Nanophotonic Quantum Interfaces Based on ¹⁷¹Yb:YVO

Rare-earth ion (REI) doped crystals are an attractive platform for solid state quantum light-matter interfaces due to their long optical and spin coherence times at cryogenic temperatures. Although REIs have weak optical transitions, we can enhance their interaction with light and allow for efficient, scalable quantum interfaces by coupling the ions to nanophotonic cavities. In this work, we assess ¹⁷¹Yb:YVO for use in nanoscale quantum interfaces. ¹⁷¹Yb is unique in that it is the only paramagnetic REI isotope with a nuclear spin ½. This provides the simplest possible level structure that allows for a coherent interface between optical and microwave photons on the electron spin and long term quantum storage on the nuclear spin.
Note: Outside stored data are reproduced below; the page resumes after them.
(* ===== verification/SockBuf.v ===== *)
(** * The read buffers of sockets (src/lualib/lsocket.c)

    A buffer is a list of nodes, each with a block of data that came from the
    socket; the nodes of all buffers come from one pool.  Lua takes bytes out
    by count, by line or all.  [buffers_refine]: whatever is done to any number
    of buffers, each behaves as a stream of bytes and every block is released
    once, when its last byte has been taken.

    A node is the index of its cell in [cells]; a block is a number and its
    bytes; [released] lists the blocks given back by [pixel_alloc].  A null
    pointer, a read outside of a block and a failed assertion are [None]. *)

From S2P Require Import Prelude Buffer.

(** ** State *)

Record buffer_node := Node { data : option (Z * list Z); nsize : Z; next : option nat }.
Record buffer := Buf { size : Z; offset : Z; head : option nat; tail : option nat }.
Record bufferpool := Pool { pool : option nat; freelist : option nat; cells : list buffer_node; released : list Z }.

Definition set_cell (bp : bufferpool) (n : nat) (c : buffer_node) : bufferpool :=
  Pool (pool bp) (freelist bp) (<[n := c]> (cells bp)) (released bp).
Definition cell (bp : bufferpool) (p : option nat) : option buffer_node := n ← p; cells bp !! n.

(** The bytes of a block from [from] on, [n] of them. *)
Definition block_bytes (c : buffer_node) (from n : Z) : option (list Z) :=
  '(_, d) ← data c;
  if (0 <=? from) && (0 <=? n) && (from + n <=? zlen d) then Some (slice d from n) else None.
We report on coherence properties, lifetimes, and inhomogeneous broadening of the optical and nuclear spin transitions in isotopically purified ¹⁷¹Yb:YVO. We engineer a lambda system and demonstrate all-optical coherent control over the nuclear spin ensemble. We also show coupling of the REI ensemble to photonic crystal nanobeam resonators. We conclude that ¹⁷¹Yb:YVO is a promising material for building efficient nanoscale quantum interfaces such as ensemble-based memories, microwave to optical transducers, and optically addressable single REI qubits.